FIG. 1—System Architecture

FIG. 1 is a high-level block diagram of an exemplary system for providing high quality video and audio over a communications network according to the principles of this invention. Generally, the system includes any number of endpoints that interface with a communications network.

The communications network can take a variety of forms, including but not limited to, a local area network, the Internet or other wide area network, a satellite or wireless communications network, a commercial value added network (VAN), ordinary telephone lines, or private leased lines. The communications network used need only provide fast reliable data communication between endpoints.
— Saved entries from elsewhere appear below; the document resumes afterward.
(** C22: from keyboard to screen: the bytes that a client sends for a typed line other than
    "N/A", whatever its stack held, reach the server as a message for which every other
    member of the room is shown the sender's name and the line, and nobody else anything;
    but when the Length of [fwd_msg], which the server never sets, is larger than a message,
    the line is shown to nobody. *)
Theorem line_reaches_room msg text c s r d name :
  msg_wf msg -> nonzero text -> zlen text < 512 -> text <> lit "N/A" -> hosts s r -> (name, d) ∈ r ->
  exists bytes c' s', ChatClient.SEND_MSG msg true text c = Done SIZE c' /\
    ChatClient.sent c' = ChatClient.sent c ++ [bytes] /\
    on_client d (ReadBytes bytes) s = Done tt s' /\ hosts s' r /\
    visible (wrote s') = visible (wrote s) ++
      (if MLength (fwd_msg s) <=? SIZE then map (fun d' => (d', name ++ lit ": " ++ text ++ [10])) (others r d) else []).
Proof.
  intros Hmsg Hn Hl Hna H Hin. destruct (ChatClient.text_frame msg text Hmsg Hn Hl) as (m & Hsend & Hwf & Hframe).
  assert (Hm : MType m =? IDLE = false /\ cstr (Payload (attr0 m)) = Some text).
  { unfold ChatClient.frame_of in Hframe. destruct (negb _); [done |].
    destruct (_ && _); [by destruct (cstr _) |]. destruct ((MType m =? SEND) && _) eqn:E.
    - destruct (cstr (Payload (attr0 m))); [| done]. injection Hframe as ->. split; [| done].
      apply andb_prop in E as [E%Z.eqb_eq _]. by rewrite E.
    - by destruct (MType m =? IDLE). }
  destruct Hm as [Hidle Htext]. pose proof Hin as [k Hk]%list_elem_of_lookup.
  destruct (on_message_spec s r d m H) as (s' & Hrun & Hs' & _ & Hvis).
  { split; [| split; [done | by eexists]]. apply list_elem_of_fmap. by exists (name, d). }
  eexists (bytes_of m), _, s'. split; [rewrite Hsend; reflexivity |]. split; [done |]. split; [done |]. split; [done |].
  rewrite Hvis. cbn [spec_step snd]. pose proof (name_of_lookup r k (name, d)) as Hname. cbn [fst snd] in Hname.
  rewrite Hname by (done || apply H).
  unfold told, hears. rewrite Hidle. destruct (_ <=? _); [| by rewrite say_nothing]. unfold fwd_text, ChatClient.text_of. rewrite Htext.
  change (default [] (Some text)) with text. rewrite bool_decide_eq_false_2 by done. by rewrite say_one.
Qed.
Each of the endpoints can be any form of system having a central processing unit and requisite video and /or audio capabilities, including but not limited to, a computer system, main-frame system, super-mini system, mini-computer system, work station, laptop system, handheld device, mobile system or other portable device, etc.
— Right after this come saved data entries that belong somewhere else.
(* ===== verification/ProxyServer.v ===== *)
(** * [assignment4/proxy.cpp]: the proxy

    The class [proxy]: connections from clients ([recv_from_clnt]), fetching a page
    ([get_request_page], [recv_from_srvr]) and sending it ([send_to_clnt]), over the parser
    of [Proxy.v] and the cache of [QueryCache.v].

    What the environment answers while one request is served is a record [answers]: the
    clock, name resolution and connections, the pieces of the web server's response, and
    whether calls on files succeed.  [strptime] and [mktime] are the parameter [date].
    Both functions copy the resource with its NUL into an array that has no room for the
    NUL; [padding] is the number of bytes behind such an array that hold nothing else:
    0 by the language, more where the compiler rounds the size up. *)

From S2P Require Import Prelude CMem ProxyClient QueryCache Proxy.
From stdpp Require Import base list gmap.
From Stdlib Require Import ZArith Lia.
From Stdlib Require String.
Import String.StringSyntax.
Import QueryCache(request_info, mk_request, address, resource, expires).
Import Proxy(crlf, space, no_spaces).
Open Scope Z_scope.

Module ProxyServer.

Definition BUFFER_SIZE : Z := 2048000.

Record proxy := mk_proxy {
  proxy_cache : QueryCache.query_cache;
  disk : gmap (list Z) (list Z);        (* the files of the working directory *)
  fds_all : gset Z;
  sent : list (Z * list Z);             (* what was sent to clients *)
  asked : list (list Z)                 (* the messages to web servers *)
}.
Abbreviation X := (M proxy).

Record answers := mk_answers {
  present : Z; again : Z;                        (* the clock, in [check_cache] *)
  found : option (list (bool * bool));           (* [getaddrinfo]; [socket] and [connect] for each address *)
  time_buf : list Z;                             (* the current time as text *)
  send_ok : bool;
  temp_ok : bool;                                (* [fopen] of the temporary file *)
  pieces : list (list Z); recv_failed : bool;    (* [recv] from the web server *)
  remove_ok : bool; rename_ok : bool
}.

Definition set_cache (c : QueryCache.query_cache) (s : proxy) : proxy := mk_proxy c (disk s) (fds_all s) (sent s) (asked s).
Definition set_disk (d : gmap (list Z) (list Z)) (s : proxy) : proxy := mk_proxy (proxy_cache s) d (fds_all s) (sent s) (asked s).
Definition set_fds (f : gset Z) (s : proxy) : proxy := mk_proxy (proxy_cache s) (disk s) f (sent s) (asked s).
Definition add_sent (fd : Z) (b : list Z) (s : proxy) : proxy := mk_proxy (proxy_cache s) (disk s) (fds_all s) (sent s ++ [(fd, b)]) (asked s).
Definition add_asked (m : list Z) (s : proxy) : proxy := mk_proxy (proxy_cache s) (disk s) (fds_all s) (sent s) (asked s ++ [m]).

Definition self : X proxy := fun s => Done s s.
Definition modify (f : proxy -> proxy) : X unit := fun s => Done tt (f s).
(** Running a method of the cache, or a function on a text, inside a method of the proxy. *)
Definition on_cache {A} (m : M QueryCache.query_cache A) : X A := fun s =>
  match m (proxy_cache s) with
  | Done a c => Done a (set_cache c s)
  | Exited k c => Exited k (set_cache c s)
  | Undef w c => Undef w (set_cache c s)
  end.
Definition on_text {A} (m : M (list Z) A) (text : list Z) : X A := fun s =>
  match m text with Done a _ => Done a s | Exited k _ => Exited k s | Undef w _ => Undef w s end.

Section Proxy.
Variable padding : nat.
Variable date : list Z -> Z.

(** ** File names *)
Definition underscores (t : list Z) : list Z := map (fun c => if c =? 47 then 95 else c) t.

(** The name under which a page is stored. *)
Definition file_name (r : request_info) : X (list Z) :=
  if Nat.eqb padding 0 then undef OutOfBounds
  else on_text (Proxy.rm_space (Some O) ;;; Proxy.string_at O) (address r ++ underscores (resource r) ++ [0]).

(** ** [send_to_clnt] *)

(** [printf(resource)]: a [%] that is not doubled asks for an argument that is not there. *)
Fixpoint plain_format (t : list Z) : bool :=
  match t with
  | [] => true
  | 37 :: t' => match t' with 37 :: t'' => plain_format t'' | _ => false end
  | _ :: t' => plain_format t'
  end.

Definition send_to_clnt (clnt_req : request_info) (client_fd : Z) : X unit :=
  let* name := file_name clnt_req in
  (if plain_format (resource clnt_req) then ret tt else undef Uninitialised) ;;;
  let* s := self in
  (match disk s !! name with
   | Some file => modify (add_sent client_fd (Proxy.send_page file))
   | None => ret tt
   end) ;;;
  modify (fun s => set_fds (fds_all s ∖ {[client_fd]}) s).

(** ** [recv_from_srvr] *)

(** The first line of the first piece: its status code. *)
Definition status_code : M (list Z) (list Z) :=
  let* tk := Proxy.strtok 0 in
  match tk.1 with
  | None => undef NullPointer
  | Some tk1 => Proxy.store (tk1 + 12) 0 ;;; Proxy.string_at (tk1 + 9)
  end.

(** The line [Expires: ] of a piece. *)
Fixpoint find_expires (fuel : nat) (tk : option nat * nat) : M (list Z) (option (list Z)) :=
  match fuel with
  | O => undef NoFuel
  | S n =>
      match tk with
      | (None, _) => ret None
      | (Some tk2, pos) =>
          let* line := Proxy.string_at tk2 in
          if bool_decide (take 9 line = lit "Expires: ") then
            let* t := Proxy.string_at (tk2 + 9) in ret (Some t)
          else let* tk' := Proxy.strtok pos in find_expires n tk'
      end
  end.
Definition expires_line : M (list Z) (option (list Z)) :=
  let* b := Proxy.get in let* tk := Proxy.strtok 0 in find_expires (S (length b)) tk.

(** [content] as a string, after [recv] put a piece into the zeroed array. *)
Definition content_string (piece : list Z) : X (list Z) := fun s =>
  match cstr (piece ++ replicate (Z.to_nat (BUFFER_SIZE - zlen piece)) 0) with
  | Some t => Done t s
  | None => Undef OutOfBounds s
  end.

(** The loop: the status code, the expiry date and the file collected so far. *)
Fixpoint receive (pieces : list (list Z)) (webcode expires : option (list Z)) (temp : list Z) : X (option (list Z) * option (list Z) * list Z) :=
  match pieces with
  | [] => ret (webcode, expires, temp)
  | piece :: rest =>
      let* text := content_string piece in
      let* webcode' :=
        match webcode with
        | Some c => ret (Some c)
        | None => let* c := on_text status_code (text ++ [0]) in ret (Some c)
        end in
      let* expires' :=
        match expires with
        | Some e => ret (Some e)
        | None => on_text expires_line (text ++ [0])
        end in
      receive rest webcode' expires' (temp ++ piece)
  end.

(** [sprintf(tempstr, "tempfile%d", client_fd)] into ten bytes: one digit. *)
Definition temp_name (client_fd : Z) : X (list Z) :=
  if (0 <=? client_fd) && (client_fd <=? 9) then ret (lit "tempfile" ++ [48 + client_fd]) else undef OutOfBounds.

Definition with_expires (r : request_info) (e : Z) : request_info := mk_request (address r) (resource r) e.

Definition expiry (e : option (list Z)) : Z :=
  match e with
  | Some t => if bool_decide (t = lit "-1") then 0 else date t
  | None => 0
  end.

(** A response other than "not modified" replaces the stored page. *)
Definition store_file (a : answers) (name tempstr code : list Z) : X unit :=
  if bool_decide (code = lit "304") then ret tt
  else
    (if remove_ok a then modify (fun s => set_disk (delete name (disk s)) s) else ret tt) ;;;
    (if rename_ok a then
       modify (fun s => match disk s !! tempstr with Some f => set_disk (<[name := f]> (delete tempstr (disk s))) s | None => s end)
     else ret tt).

Definition recv_from_srvr (a : answers) (clnt_req : request_info) (client_fd condition_flag : Z) : X unit :=
  let* name := file_name clnt_req in
  let* tempstr := temp_name client_fd in
  (if temp_ok a then modify (fun s => set_disk (<[tempstr := []]> (disk s)) s)
   else undef NullPointer) ;;;
  let* r := receive (pieces a) None None [] in
  let '(webcode, expires, temp) := r in
  modify (fun s => set_disk (<[tempstr := temp]> (disk s)) s) ;;;
  let clnt_req' := with_expires clnt_req (expiry expires) in
  if recv_failed a then exit 0
  else
    match webcode with
    | None => undef NullPointer
    | Some code =>
        store_file a name tempstr code ;;;
        (if (condition_flag =? 0) || (condition_flag =? 2) then on_cache (QueryCache.remove clnt_req') else ret tt) ;;;
        on_cache (QueryCache.enqueue clnt_req') ;;;
        send_to_clnt clnt_req' client_fd
    end.

(** ** [get_request_page] *)
Definition connected (addresses : list (bool * bool)) : bool := existsb (fun a => a.1 && a.2) addresses.

Definition sprintf (size : Z) (text : list Z) : X (list Z) :=
  if zlen text + 1 <=? size then ret text else undef OutOfBounds.

Definition get_temp : list Z :=
  lit "GET /%s HTTP/1.0" ++ crlf ++ lit "Host: %s" ++ crlf ++ lit "User-Agent: %s" ++ crlf ++ crlf.
Definition get_message (path host : list Z) : X (list Z) :=
  sprintf (zlen get_temp - 5 + zlen host + zlen path + zlen (lit "ECEN602"))
    (lit "GET /" ++ path ++ lit " HTTP/1.0" ++ crlf ++ lit "Host: " ++ host ++ crlf ++ lit "User-Agent: " ++ lit "ECEN602" ++ crlf ++ crlf).

Definition conditional_temp : list Z :=
  lit "GET /%s HTTP/1.0" ++ crlf ++ lit "Host: %s" ++ crlf ++ lit "If-Modified-Since: %s" ++ crlf ++ crlf.
Definition conditional_message (path host time : list Z) : X (list Z) :=
  sprintf (zlen conditional_temp + zlen host + zlen path + zlen time)
    (lit "GET /" ++ path ++ lit " HTTP/1.0" ++ crlf ++ lit "Host: " ++ host ++ crlf ++ lit "If-Modified-Since: " ++ time ++ crlf ++ crlf).

(** The resource without a leading slash. *)
Definition path_of (resource : list Z) : list Z :=
  match resource with 47 :: t => t | t => t end.

(** Sending the message and handling the response. *)
Definition ask (a : answers) (msg : list Z) (clnt_req : request_info) (client_fd condition_flag : Z) (conn : bool) : X unit :=
  if conn && send_ok a then
    modify (add_asked msg) ;;;
    recv_from_srvr a clnt_req client_fd condition_flag
  else exit 1.

Definition get_request_page (a : answers) (clnt_req : request_info) (client_fd condition_flag : Z) : X unit :=
  match found a with
  | None => exit 1
  | Some addresses =>
      let path := path_of (resource clnt_req) in
      let* cached := (if condition_flag =? 0 then on_cache (QueryCache.is_cache_exist clnt_req) else ret false) in
      if cached then send_to_clnt clnt_req client_fd
      else if condition_flag =? 2 then
        let* msg := get_message path (address clnt_req) in
        ask a msg clnt_req client_fd condition_flag (connected addresses)
      else
        let* msg := conditional_message path (address clnt_req) (time_buf a) in
        ask a msg clnt_req client_fd condition_flag (connected addresses)
  end.

(** ** [recv_from_clnt] *)

(** What [select] reports: a new connection ([None]: [accept] fails), data from a client
    followed by what [buffer] held before, a [recv] of 0 or -1 bytes; or [select] fails. *)
Inductive event :=
| Connect (client : option Z)
| Data (client : Z) (received behind : list Z) (a : answers)
| Nothing (client : Z)
| SelectFails.

Definition request (client : Z) (buffer : list Z) (a : answers) : X unit :=
  if bool_decide (take 3 buffer = lit "GET") then
    match cstr buffer with
    | None => undef OutOfBounds
    | Some text =>
        let* clnt_req := on_text Proxy.parse_req (text ++ [0]) in
        let* condition_flag := on_cache (QueryCache.check_cache clnt_req (present a) (again a)) in
        get_request_page a clnt_req client condition_flag
    end
  else ret tt.

Definition on_event (e : event) : X unit :=
  match e with
  | Connect None => exit 1
  | Connect (Some client) => modify (fun s => set_fds (fds_all s ∪ {[client]}) s)
  | Data client received behind a => request client (received ++ behind) a
  | Nothing _ => ret tt
  | SelectFails => ret tt
  end.

(** [None] while it waits for the next event, [Some 0] when it returned. *)
Fixpoint recv_from_clnt (events : list event) : X (option Z) :=
  match events with
  | [] => ret None
  | SelectFails :: _ => ret (Some 0)
  | e :: rest => on_event e ;;; recv_from_clnt rest
  end.
End Proxy.

(** ** Start-up *)
Definition started (sock_fd : Z) : proxy := mk_proxy QueryCache.query_cache_new ∅ {[sock_fd]} [] [].

Definition proxy_start (host_ok socket_ok bind_ok listen_ok : bool) (sock_fd : Z) : outcome proxy unit :=
  if negb host_ok then Exited 0 (started sock_fd)
  else if negb socket_ok then Exited 2 (started sock_fd)
  else if negb bind_ok then Exited 3 (started sock_fd)
  else if negb listen_ok then Exited 4 (started sock_fd)
  else Done tt (started sock_fd).

(** [proxy_main.cpp]. *)
Definition main (padding : nat) (date : list Z -> Z) (argc : Z) (host_ok socket_ok bind_ok listen_ok : bool) (sock_fd : Z) (events : list event)
  : outcome proxy (option Z) :=
  if negb (argc =? 3) then Exited 1 (started sock_fd)
  else match proxy_start host_ok socket_ok bind_ok listen_ok sock_fd with
       | Done _ s => recv_from_clnt padding date events s
       | Exited k s => Exited k s
       | Undef w s => Undef w s
       end.

(** [generate_req_msg], which nothing calls. *)
Definition generate_req_msg (host page : list Z) : X (list Z) :=
  sprintf (zlen host + zlen page + zlen (lit "GET /%s HTTP/1.0" ++ crlf ++ lit "Host: %s" ++ crlf) - 5)
    (lit "GET /" ++ page ++ lit " HTTP/1.0" ++ crlf ++ lit "Host: " ++ host ++ crlf).

End ProxyServer.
FIG. 2—Method of Operation

FIG. 2 is a high-level process flow diagram of an exemplary method of operation carried out by the system according to the inventive concepts of this invention.

Initially, the first endpoint performs a self-diagnostic check to determine several parameters, such as the effective CPU speed of the first endpoint, hardware rendering capabilities of the first endpoint, hardware color conversion capabilities of the first endpoint, CPU step-down profile of the first endpoint, etc. The first endpoint then transmits its parameters along with an invite request message to the second endpoint. The second endpoint receives the invite request, and if the request is acknowledged, performs a self-diagnostic check to determine several parameters, such as the effective CPU speed of the second endpoint, the hardware rendering capabilities of the second endpoint, the hardware color conversion capabilities of the second endpoint and the CPU step-down profile of the second endpoint. Next, the second endpoint transmits its parameters along with an acknowledgement message to the first endpoint.

Having acquired respective parameters, each endpoint derives optimized heuristic parameter settings for the different combinations of endpoint capabilities by referring to common tables, see FIG. 3, below, and performing the process flow shown in FIG. 2.

Referring specifically to FIGS. 2 and 3, at 100, a given endpoint starts with the following knowledge about the performance characteristics of the local and destination endpoints: the CPU speed of the destination endpoint, e.g., in MHz; the CPU speed of the local endpoint, in e.g., MHz; an ordinal profile number used to look up approximation of CPU cost, in e.g., MHz, of rendering on the destination endpoint; an ordinal profile number used to look up. an approximation of CPU cost, in e.g., MHz of rendering on the local endpoint; a list of encoding formats that the destination endpoint can decode; a current frame size, set to a default (such as, e.g., 320×240); a current frame rate, set to a default (such as, e.g., 30); and a current encoder format, set by default to the first encoding format in Table 1 of FIG. 3.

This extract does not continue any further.